Immunological health has been linked to cancer, with immunotherapy being a front line of promise in future cancer therapies. The power of belief, and trust in a benevolent source of healing outside of the private self, would seem to be enormously supportive of the organism as a whole. And we have a feeling that this is just the beginning of the story.
Beliefs & Nondual Therapy
The secret behind the placebo effect, is not in the switch to positive beliefs over negative (although this could have some positive impact), but in the surrender of all beliefs to what is perceived as a benevolent authority outside the perimeters of the separate self or body mind.
This surrender in itself has a neuroplasticity that allows brain networks to release and reform.
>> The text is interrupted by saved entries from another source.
Lemma search_reserved_ok spec : ∀ rest pre, fAreas s = reverse pre ++ rest →
  match search_reserved s size end_ (2 ^ k) random spec pre rest with
  | Ret None => True
  | Ret (Some (base, l')) => spot_ok spec base l'
  | Panic => _IsRandomized s spec = true ∧ ∃ r, r ∈ fAreas s ∧ is_reserved r = true
  | NoFuel => False
  end.
Proof.
  induction rest as [|r it IH]; intros pre El; cbn [search_reserved]; [done|].
  assert (fAreas s = reverse (r :: pre) ++ it) as El' by (rewrite reverse_cons, <- app_assoc; done).
  destruct (is_reserved r) eqn:Hr; cbn [negb]; [|by apply IH].
  destruct (end_ <? _); [done|].
  assert (r ∈ fAreas s) as Hin by (rewrite El; apply elem_of_app; right; by left).
  pose proof (area_bounds r Hin) as Hb. destruct (end_wrap r Hin) as [Ew1 Ew2]. rewrite Ew1.
  pose proof (sp_end _ _ Hok) as Hse. pose proof (pow2_pos k ltac:(lia)) as Hp.
  destruct (roundup2_spec (Base r) k Hk ltac:(lia) ltac:(unfold End in *; lia)) as [Hal Hmod].
  set (na := roundup2 (Base r) (2 ^ k)) in *.
  assert (granular → na = Base r) as Hgran.
  { intros [Hg _]. destruct (Hg r Hin) as [Hd _]. subst na. rewrite roundup2_pow2 by (unfold End in *; lia).
    destruct Hd as [x ->]. unfold roundup. rewrite Z.div_add_l, (Z.div_small (2 ^ k - 1)) by lia. lia. }
  destruct ((Base r =? na) && (Size r =? size)) eqn:E1.
  { breflect. split; [|done]. apply (room_in_reserved _ (reverse pre) r it na [] []);
      [done|done|lia|unfold End in *; lia|done|by intros ? ?%elem_of_nil..]. }
  destruct ((Z.land (protection r) RESERVED_AVOID_BASE =? 0) && (na =? Base r) && (size <=? Size r)) eqn:E2.
  - breflect. rewrite (wrap_small 64 (End r - size)) by (unfold fits, End in *; lia).
    set (rangeEnd := Z.min (End r - size) end_).
    assert (∀ b, Base r <= b <= End r - size → b mod 2 ^ k = 0 → (_IsRandomized s spec = false → b = Base r) →
      spot_ok spec b (reverse pre ++ r <| Base := u64 (Base r + u64 (b - Base r) + size) |>
        <| Size := u64 (Size r - u64 (b - Base r) - size) |> :: it)) as Hspot.
    { intros b Hbb Hbm Hb0.
      rewrite (wrap_small 64 (b - Base r)) by (unfold fits, End in *; lia).
      rewrite !wrap_small by (unfold fits, End in *; lia).
      split; [|done].
      apply (room_in_reserved _ (reverse pre) r it b [] [_]); [done|done|lia|lia| |by intros ? ?%elem_of_nil|].
      { split; [by intros ? ?%elem_of_nil|done]. }
      intros x ->%list_elem_of_singleton. unfold End in *. cbn. split_and!; [done|lia|lia|lia|].
      intros [Hnr _]. specialize (Hb0 Hnr). apply andb_false_iff in E1 as [E1|E1]; breflect; lia. }
    destruct (_IsRandomized s spec) eqn:Erand.
    + destruct (_RandomizeAddress _ _ _ _ _) as [b| |] eqn:Er; cbn [mbind outcome_bind]; [|by split; [|exists r]|].
      * apply randomize_range in Er as [Hb1 Hb2]; [|lia|lia|subst rangeEnd; unfold End in *; lia|lia].
        apply Hspot; [subst rangeEnd; lia|done|done].
      * by apply randomize_no_fuel in Er.
    + cbn [mbind outcome_bind]. apply Hspot; [|congruence|done]. unfold End in *. lia.
  - destruct (is_valid_spot (Base r) na size _) eqn:Ev; [|by apply IH].
    apply is_valid_spot_spec in Ev as (_ & Hv & Hv'); [|unfold fits, End in *; lia|lia].
    rewrite (wrap_small 64 (End r - 1)) in Hv by (unfold fits, End in *; lia).
    rewrite (wrap_small 64 (End r - size)) by (unfold fits, End in *; lia).
    assert (∀ b, na <= b <= End r - size → b mod 2 ^ k = 0 →
      (_IsRandomized s spec = false → granular → Base r < b) →
      spot_ok spec b (reverse pre ++ r <| Size := u64 (b - Base r) |> :: it)) as Hspot.
    { intros b Hbb Hbm Hb0. rewrite wrap_small by (unfold fits, End in *; lia).
      split; [|done].
      apply (room_in_reserved _ (reverse pre) r it b [_] []); [done|done|lia|lia| | |by intros ? ?%elem_of_nil].
      { split; [by intros ? ?%elem_of_nil|done]. }
      intros x ->%list_elem_of_singleton. unfold End in *. cbn. split_and!; [done|lia|lia|lia|].
      intros [Hnr Hg]. specialize (Hb0 Hnr Hg). lia. }
    destruct (_IsRandomized s spec) eqn:Erand.
    + destruct (_RandomizeAddress _ _ _ _ _) as [b| |] eqn:Er; cbn [mbind outcome_bind]; [|by split; [|exists r]|].
      * apply randomize_range in Er as [Hb1 Hb2]; [|lia|lia|unfold End in *; lia|lia]. apply Hspot; [lia|done|done].
      * by apply randomize_no_fuel in Er.
    + cbn [mbind outcome_bind]. rewrite rounddown2_pow2 by (try unfold fits, End in *; lia).
      assert ((2 ^ k | na)) as Hd by (apply Z.mod_divide; [lia|done]).
      pose proof (fits_down na (End r - size) Hd ltac:(lia)) as Hfd.
      apply Hspot; [lia|apply Z.mod_mul; lia|]. intros _ Hg. specialize (Hgran Hg). destruct Hg as [Hga Hgs].
      destruct (Hga r Hin) as [D1 D2].
      assert (Size r ≠ size) by (apply andb_false_iff in E1 as [E1|E1]; breflect; lia).
      assert (size < Size r) as Hlt by (unfold End in *; lia).
      assert (Base r + 2 ^ k <= (End r - size) / 2 ^ k * 2 ^ k); [|lia]. apply fits_down.
      * apply Z.divide_add_r; [done|apply Z.divide_refl].
      * pose proof (divides_gap size (Size r) Hgs D2 Hlt). unfold End. lia.
Qed.
Lemma bits_alloc_cases n b :
  (∃ a, bits_first_fit n (`b) = Some a ∧ (bits_alloc n b).1 = Some a ∧
    proj1_sig (bits_alloc n b).2 = ((`b).1, run_set a n ∪ (`b).2)) ∨
  bits_first_fit n (`b) = None ∧ bits_alloc n b = (None, b).
Proof.
  unfold bits_alloc. assert (∀ o H, (∃ a, bits_first_fit n (`b) = Some a ∧ (bits_take n b o H).1 = Some a ∧
    proj1_sig (bits_take n b o H).2 = ((`b).1, run_set a n ∪ (`b).2)) ∨
    bits_first_fit n (`b) = None ∧ bits_take n b o H = (None, b)) as Hall; [|apply Hall].
  intros [a|] H; [left; by exists a|by right].
Qed.

Lemma bits_in_range (b : simple_bits) : 0 <= (`b).1 ∧ set_Forall (fun i => 0 <= i < (`b).1) (`b).2.
Proof. destruct b as [b Hb]. cbn. by apply bool_decide_eq_true in Hb. Qed.

Lemma bits_size_le (b : simple_bits) : Z.of_nat (size (`b).2) <= (`b).1.
Proof.
  destruct (bits_in_range b) as [Hn Hb]. rewrite <- (size_run_set 0 (`b).1) by done.
  apply inj_le, subseteq_size. intros i Hi. apply elem_of_run_set. unfold run. specialize (Hb i Hi). cbn in Hb. lia.
Qed.
Lemma free_unneeded_ok c src idx blk T ks sb s a :
  vm_ok (vm s) → trees (vm s) !! c = Some T → (32 | idx) → block_ok sb → used_exact sb →
  anons s !! src = Some a → NoDup ks → (∀ k, k ∈ ks → (k < 32)%nat) →
  slots_ok (<[(src, idx) := sb]> (sSwapHashTable s)) (swapfiles s) →
  ∃ sb' w', free_unneeded c src idx blk ks sb s =
      Ret (sb', s <| swapfiles := w' |> <| anons ::= <[src := add_allocated (- (PAGE_SIZE * in_use sb ks)) a]> |>) ∧
    block_ok sb' ∧ used_exact sb' ∧ sAvailSwapSpace w' = sAvailSwapSpace (swapfiles s) ∧
    (∀ k, slot_at sb' k = if decide (k ∈ ks ∧ unneeded blk T idx k) then SWAP_SLOT_NONE else slot_at sb k) ∧
    slots_ok (<[(src, idx) := sb']> (sSwapHashTable s)) w' ∧
    ∀ v, stray (<[(src, idx) := sb']> (sSwapHashTable s)) w' v ↔ stray (<[(src, idx) := sb]> (sSwapHashTable s)) (swapfiles s) v.
Proof.
  intros Hok HT Hd. revert sb s a Hok HT. induction ks as [|k ks IH]; intros sb s a Hok HT Hb Hu Ha Hnd Hlt Hs.
  { exists sb, (swapfiles s). split; [|by split_and!].
    change (in_use sb []) with 0. rewrite Z.mul_0_r. change (- 0) with 0. rewrite add_allocated_0.
    destruct s. unfold update. cbn in *. by rewrite insert_id. }
  apply NoDup_cons in Hnd as [Hk Hnd]. assert (k < 32)%nat as Hk32 by (apply Hlt, list_elem_of_here).
  assert (∀ k, k ∈ ks → (k < 32)%nat) as Hlt' by (intros; by apply Hlt, list_elem_of_further).
  cbn [free_unneeded]. destruct (Z.eqb_spec (slot_at sb k) SWAP_SLOT_NONE) as [Hn|Hn].
  { destruct (IH sb s a) as (sb' & w' & H1 & H2 & H3 & H4 & H5 & H6 & H7); [done..|]. exists sb', w'. split_and!; try done.
    - rewrite H1. unfold in_use. rewrite filter_cons_False by (intros Hx; done). done.
    - intros k'. rewrite H5. destruct (decide (k' = k)) as [->|Hne].
      + rewrite Hn. by repeat case_decide.
      + apply decide_ext. rewrite elem_of_cons. tauto. }
  rewrite (LookupPage_trees (vm s) c T) by (done || apply Hok). cbn [mbind outcome_bind]. rewrite unneeded_bool.
  assert (in_use sb (k :: ks) = 1 + in_use sb ks) as Huse
    by (unfold in_use; rewrite filter_cons_True by done; cbn [length]; lia).
  case_bool_decide as Hun.
  - destruct (slots_ok_clear (<[(src, idx) := sb]> (sSwapHashTable s)) (swapfiles s) src idx sb k (u32 (used sb - 1)))
      as (w1 & -> & Hav1 & Hs1 & Hst1); [done|done|apply lookup_insert_eq|done|done|done|]. cbn [mbind outcome_bind].
    fold (clear_slot sb k (u32 (used sb - 1))). set (sb1 := clear_slot sb k (u32 (used sb - 1))) in *.
    rewrite insert_insert_eq in Hs1, Hst1.
    pose proof (clear_slot_nslots sb k (u32 (used sb - 1)) Hb Hk32 Hn) as Hns. fold sb1 in Hns.
    pose proof (nslots_le sb Hb) as Hle. pose proof (nslots_pos sb k Hn) as Hpos.
    destruct (IH sb1 (upd_anon src (add_allocated (- PAGE_SIZE)) (s <| swapfiles := w1 |>)) (add_allocated (- PAGE_SIZE) a))
      as (sb' & w' & H1 & H2 & H3 & H4 & H5 & H6 & H7); try done.
    + by apply clear_slot_ok.
    + unfold used_exact in *. rewrite Hns. cbn. rewrite Hu. apply wrap_small. split; lia.
    + rewrite (upd_anon_lookup _ _ _ a) by done. apply lookup_insert_eq.
    + exists sb', w'. split_and!; try done; [|cbn in H4; congruence| |intros v; etrans; [apply H7|apply Hst1]].
      * rewrite H1. f_equal. f_equal. unfold sb1. rewrite in_use_clear by done. rewrite add_allocated_add, Huse.
        replace (- PAGE_SIZE + - (PAGE_SIZE * in_use sb ks)) with (- (PAGE_SIZE * (1 + in_use sb ks))) by lia.
        destruct s as [v an tt ww mm]. cbn in Ha. unfold upd_anon, update. cbn. f_equal.
        apply map_eq. intros d. rewrite !lookup_insert. case_decide; [done|]. by rewrite lookup_alter_ne.
      * intros k'. rewrite H5. unfold sb1. rewrite clear_slot_at by done. destruct (decide (k = k')) as [<-|Hne].
        -- rewrite (decide_True (P := k ∈ k :: ks ∧ _)) by (split; [apply list_elem_of_here|done]). by case_decide.
        -- apply decide_ext. rewrite elem_of_cons. split; [tauto|]. intros [[?|?] ?]; [congruence|done].
  - cbn [mbind outcome_bind].
    destruct (IH sb (upd_anon src (add_allocated (- PAGE_SIZE)) s) (add_allocated (- PAGE_SIZE) a))
      as (sb' & w' & H1 & H2 & H3 & H4 & H5 & H6 & H7); try done.
    + rewrite (upd_anon_lookup _ _ _ a) by done. apply lookup_insert_eq.
    + exists sb', w'. split_and!; try done.
      * rewrite H1. f_equal. f_equal. rewrite add_allocated_add, Huse.
        replace (- PAGE_SIZE + - (PAGE_SIZE * in_use sb ks)) with (- (PAGE_SIZE * (1 + in_use sb ks))) by lia.
        destruct s as [v an tt ww mm]. cbn in Ha. unfold upd_anon, update. cbn. f_equal.
        apply map_eq. intros d. rewrite !lookup_insert. case_decide; [done|]. by rewrite lookup_alter_ne.
      * intros k'. rewrite H5. apply decide_ext. rewrite elem_of_cons. split; [tauto|].
        intros [[->|?] ?]; [done|done].
Qed.

(** The source pages at the indices the consumer's block has slots for go. *)
Lemma drop_all_ok src idx b ks s U :
  vm_ok (vm s) → trees (vm s) !! src = Some U → NoDup ks →
  (∀ k p, k ∈ ks → slot_at b k ≠ SWAP_SLOT_NONE → U !! (idx + Z.of_nat k) = Some p → idle (vm s) p) →
  ∃ v F U', drop_all src idx b ks s = Ret (s <| vm := v |>) ∧ effect F (vm s) v ∧ trees v = <[src := U']> (trees (vm s)) ∧
    (∀ k, k ∈ ks → slot_at b k ≠ SWAP_SLOT_NONE → U' !! (idx + Z.of_nat k) = None) ∧
    (∀ j, (∀ k, k ∈ ks → j = idx + Z.of_nat k → slot_at b k = SWAP_SLOT_NONE) → U' !! j = U !! j) ∧
    (∀ p, p ∈ F → ∃ k, k ∈ ks ∧ slot_at b k ≠ SWAP_SLOT_NONE ∧ U !! (idx + Z.of_nat k) = Some p).
Proof.
  revert s U. induction ks as [|k ks IH]; intros s U Hok HU Hnd Hid.
  { exists (vm s), ∅, U. split_and!; try done; [by destruct s|by apply effect_refl|by rewrite insert_id|..].
    all: first [by intros ? []%elem_of_nil|by intros ? []%not_elem_of_empty]. }
  apply NoDup_cons in Hnd as [Hk Hnd]. cbn [drop_all]. destruct (Z.eqb_spec (slot_at b k) SWAP_SLOT_NONE) as [Hn|Hn].
  { cbn [mbind outcome_bind]. destruct (IH s U Hok HU Hnd) as (v & F & U' & H1 & H2 & H3 & H4 & H5 & H6).
    { intros k' p Hk'. apply Hid. by apply list_elem_of_further. }
    exists v, F, U'. split_and!; [done..| | |].
    - intros k' [->|?]%elem_of_cons; [done|by apply H4].
    - intros j Hj. apply H5. intros k' Hk'. apply Hj. by apply list_elem_of_further.
    - intros p (k' & ? & ?)%H6. exists k'. split; [by apply list_elem_of_further|done]. }
  unfold drop_shadowed. rewrite (LookupPage_trees (vm s) src U) by (done || apply Hok). cbn [mbind outcome_bind].
  set (j0 := idx + Z.of_nat k) in *.
  assert (∃ v1 F1, match U !! j0 with
      | None => Ret s
      | Some p => pg ← deref (pages (vm s) !! p); _ ← assert (negb (busy pg)); v ← remove_and_free src p (vm s); Ret (s <| vm := v |>)
      end = Ret (s <| vm := v1 |>) ∧ effect F1 (vm s) v1 ∧ trees v1 = <[src := delete j0 U]> (trees (vm s)) ∧
      ∀ p, p ∈ F1 → U !! j0 = Some p) as (v1 & F1 & -> & He1 & Ht1 & HF1).
  { destruct (U !! j0) as [p|] eqn:Ep.
    - destruct (Hid k p (list_elem_of_here _ _) Hn Ep) as (pg & Hp & Hb & Hw & Hm). rewrite Hp. cbn [deref mbind outcome_bind].
      rewrite Hb. cbn [negb assert mbind outcome_bind].
      destruct (remove_and_free_effect src p pg j0 (vm s) U) as (v1 & -> & He & Ht); [done..|]. cbn [mbind outcome_bind].
      exists v1, {[p]}. split_and!; try done. by intros q ->%elem_of_singleton.
    - exists (vm s), ∅. split_and!; [by destruct s|by apply effect_refl|by rewrite delete_id, insert_id|by intros p []%not_elem_of_empty]. }
  cbn [mbind outcome_bind]. pose proof He1 as (Hok1 & _).
  destruct (IH (s <| vm := v1 |>) (delete j0 U)) as (v & F & U' & H1 & H2 & H3 & H4 & H5 & H6);
    [done|by cbn; rewrite Ht1, lookup_insert_eq|done| |].
  { intros k' p Hk' Hn' [Hne Hp]%lookup_delete_Some. eapply effect_idle; [exact He1| |].
    - intros Hin. apply HF1 in Hin. destruct (tree_inj (vm s) src src U U j0 (idx + Z.of_nat k') p) as [_ ?]; [apply Hok|done..].
    - eapply Hid; [by apply list_elem_of_further|done..]. }
  exists v, (F1 ∪ F), U'. split_and!.
  - rewrite H1. by destruct s.
  - by eapply effect_trans.
  - cbn in H3. by rewrite H3, Ht1, insert_insert_eq.
  - intros k' [->|Hk']%elem_of_cons Hn'; [|by apply H4].
    fold j0. rewrite H5; [apply lookup_delete_eq|]. intros k'' Hk'' E. exfalso. by assert (k'' = k) as -> by lia.
  - intros j Hj. rewrite H5 by (intros k' Hk'; apply Hj; by apply list_elem_of_further). apply lookup_delete_ne.
    intros <-. apply Hn, Hj; [apply list_elem_of_here|done].
  - intros p [Hp|Hp]%elem_of_union.
    + exists k. split; [apply list_elem_of_here|]. split; [done|by apply HF1].
    + apply H6 in Hp as (k' & ? & ? & [_ ?]%lookup_delete_Some). exists k'. split; [by apply list_elem_of_further|done].
Qed.
Lemma free_range_loop_ok fuel c skip T toIndex i blk s :
  swap_ok c s → caches_ok (vm s) → trees (vm s) !! c = Some T → at_hand c i blk (sSwapHashTable s) →
  toIndex - i <= Z.of_nat fuel →
  ∃ s', free_range_loop fuel c skip toIndex i blk s = Ret s' ∧ slots_freed (to_free skip (vm s) T i toIndex) c s s'.
Proof.
  revert i blk s. induction fuel as [|fuel IH]; intros i blk s Hok Hvm HT Hhand Hf;
    pose proof Hok as [Htab _ _ (a & Ha & Ea)]; cbn [free_range_loop]; rewrite Ha; cbn [deref mbind outcome_bind];
    destruct (Z.ltb_spec i toIndex) as [Hlt|Hge];
    try (exists s; split; [done|]; eapply slots_freed_ext; [|by apply slots_freed_refl]; intros k _; unfold to_free;
         symmetry; apply andb_false_iff; left; apply andb_false_iff; rewrite Z.leb_gt, Z.ltb_ge; lia); [lia|].
  destruct (Z.ltb_spec 0 (allocated_swap_size a)) as [_|H0]; cbn [andb].
  2:{ exists s. split; [done|]. eapply slots_freed_ext; [|by apply slots_freed_refl]. intros k Hn. exfalso. apply Hn, swapped_zero. unfold PAGE_SIZE in Ea. lia. }
  rewrite at_hand_lookup by done. change SWAP_BLOCK_PAGES with 32. rewrite roundup_block. rewrite block_key_eq. set (idx := 32 * (i / 32)).
  assert ((32 | idx)) as Hd by (by exists (i / 32); unfold idx; lia). assert (in_block idx i) as Hin by (unfold in_block, idx; zlia).
  pose proof (in_block_index idx i Hd Hin) as Hidx.
  assert (∀ s1 P i' blk', slots_freed P c s s1 → i < i' → at_hand c i' blk' (sSwapHashTable s1) →
      (∀ k, i < k < i' → addr (sSwapHashTable s1) c k = SWAP_SLOT_NONE) → (∀ k, P k = true → k = i) →
      P i = to_free skip (vm s) T i toIndex i ∨ addr (sSwapHashTable s) c i = SWAP_SLOT_NONE →
      ∃ s', free_range_loop fuel c skip toIndex i' blk' s1 = Ret s' ∧ slots_freed (to_free skip (vm s) T i toIndex) c s s') as Hgo.
  { intros s1 P i' blk' Hfr Hi' Hh Hnone HP HPi. pose proof (fr_vm _ _ _ _ Hfr) as Ev.
    destruct (IH i' blk' s1) as (s' & H1 & H2); [by eapply slots_freed_ok|by rewrite Ev|by rewrite Ev|done|lia|].
    exists s'. split; [done|]. rewrite Ev in H2. eapply slots_freed_ext; [|by eapply slots_freed_trans]. intros k Hk. cbn beta.
    by eapply to_free_split. }
  assert (∀ s1 P, slots_freed P c s s1 → sSwapHashTable s1 !! (c, idx) = None → (∀ k, P k = true → k = i) →
      P i = to_free skip (vm s) T i toIndex i ∨ addr (sSwapHashTable s) c i = SWAP_SLOT_NONE →
      ∃ s', free_range_loop fuel c skip toIndex (idx + 32) None s1 = Ret s' ∧ slots_freed (to_free skip (vm s) T i toIndex) c s s') as Hskip.
  { intros s1 P Hfr Hb HP HPi. unfold in_block in Hin. apply (Hgo s1 P); [done|lia|done| |done|done].
    intros k Hk. apply addr_no_block with (idx := idx); [done|unfold in_block; lia|done]. }
  assert (∀ s1 P, slots_freed P c s s1 → is_Some (sSwapHashTable s1 !! (c, idx)) → (∀ k, P k = true → k = i) →
      P i = to_free skip (vm s) T i toIndex i ∨ addr (sSwapHashTable s) c i = SWAP_SLOT_NONE →
      ∃ s', free_range_loop fuel c skip toIndex (i + 1) (Some (c, idx)) s1 = Ret s' ∧ slots_freed (to_free skip (vm s) T i toIndex) c s s') as Hnext.
  { intros s1 P Hfr Hb HP HPi. apply (Hgo s1 P); [done|lia| |lia|done|done].
    destruct (block_next c i) as [|E]; [by left|right]. rewrite E, block_key_eq. done. }
  destruct (sSwapHashTable s !! (c, idx)) as [b|] eqn:Eb.
  2:{ apply (Hskip s (fun _ => false)); [by apply slots_freed_refl|done|done|]. right. by eapply addr_no_block. }
  rewrite Eb. cbn [deref mbind outcome_bind]. destruct (Z.eqb_spec (slot_at b (block_index i)) SWAP_SLOT_NONE) as [E|Hn].
  { apply (Hnext s (fun _ => false)); [by apply slots_freed_refl|by rewrite Eb; eauto|done|]. right. by erewrite addr_block. }
  assert ((if skip then page_is_busy c i s else Ret false) = Ret (skip && busy_at (vm s) T i)) as ->
    by (destruct skip; [by apply page_is_busy_ok|done]). cbn [mbind outcome_bind].
  assert (to_free skip (vm s) T i toIndex i = negb (skip && busy_at (vm s) T i)) as Hi.
  { unfold to_free. rewrite (proj2 (Z.leb_le i i)), (proj2 (Z.ltb_lt i toIndex)) by lia. done. }
  destruct (skip && busy_at (vm s) T i) eqn:Esk.
  { apply (Hnext s (fun _ => false)); [by apply slots_freed_refl|by rewrite Eb; eauto|done|]. left. by rewrite Hi. }
  destruct (free_slot_ok c idx (block_index i) b s Hok Hd Eb (block_index_lt i) Hn) as (w & Hw & _ & Hfr).
  rewrite Hw. cbn [mbind outcome_bind]. cbv zeta in Hfr |- *. fold (clear_slot b (block_index i) (u32 (used b - 1))).
  rewrite Hidx in Hfr. destruct (used (clear_slot b (block_index i) (u32 (used b - 1))) =? 0).
  - eapply Hskip; [exact Hfr|apply lookup_delete_eq|by intros k ->%Z.eqb_eq|]. left. by rewrite Hi, Z.eqb_refl.
  - eapply Hnext; [exact Hfr| |by intros k ->%Z.eqb_eq|left; by rewrite Hi, Z.eqb_refl]. cbn. rewrite lookup_insert_eq. eauto.
Qed.
End free.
When beliefs are released from their dictatorial role over reality, the organism as itself will flow with its in-built, inherent tendency towards harmony – the same harmony that is everywhere in creation.
Out of the insights of nondual therapy, each belief is formed around a structure of polarity. The basic polarity is inside V outside, or ‘me’ V ‘other’, An inquiry into structures of belief, which are often inherited through the generations, must begin with a degree of mindfulness about the nature of thoughts in the head.
The stages of inquiry, that include some sentient sourcing of the emotional energy of a contraction/trauma, could go like this:
- Locate a key belief (eg. I am stupid).
- Feel how believing that belief is make you feel inside the body-mind (eg, angry, frozen, blank), and where these feelings are located in the body.
- Ask yourself: is this belief true? (Only a yes or no answer wanted, as we’re talking to binary mind)
- Find what for you is the opposite (shadow) belief. (eg. I am clever),
- Feel how believing that belief is make you feel inside the body-mind (this can be surprising)
- Imagine how it would feel to be free of both beliefs.
- Check in on the physical layer of pain contraction and invite it lovingly to relax, as it’s OK to relax now.
- Listen to any story the remaining contraction has to tell.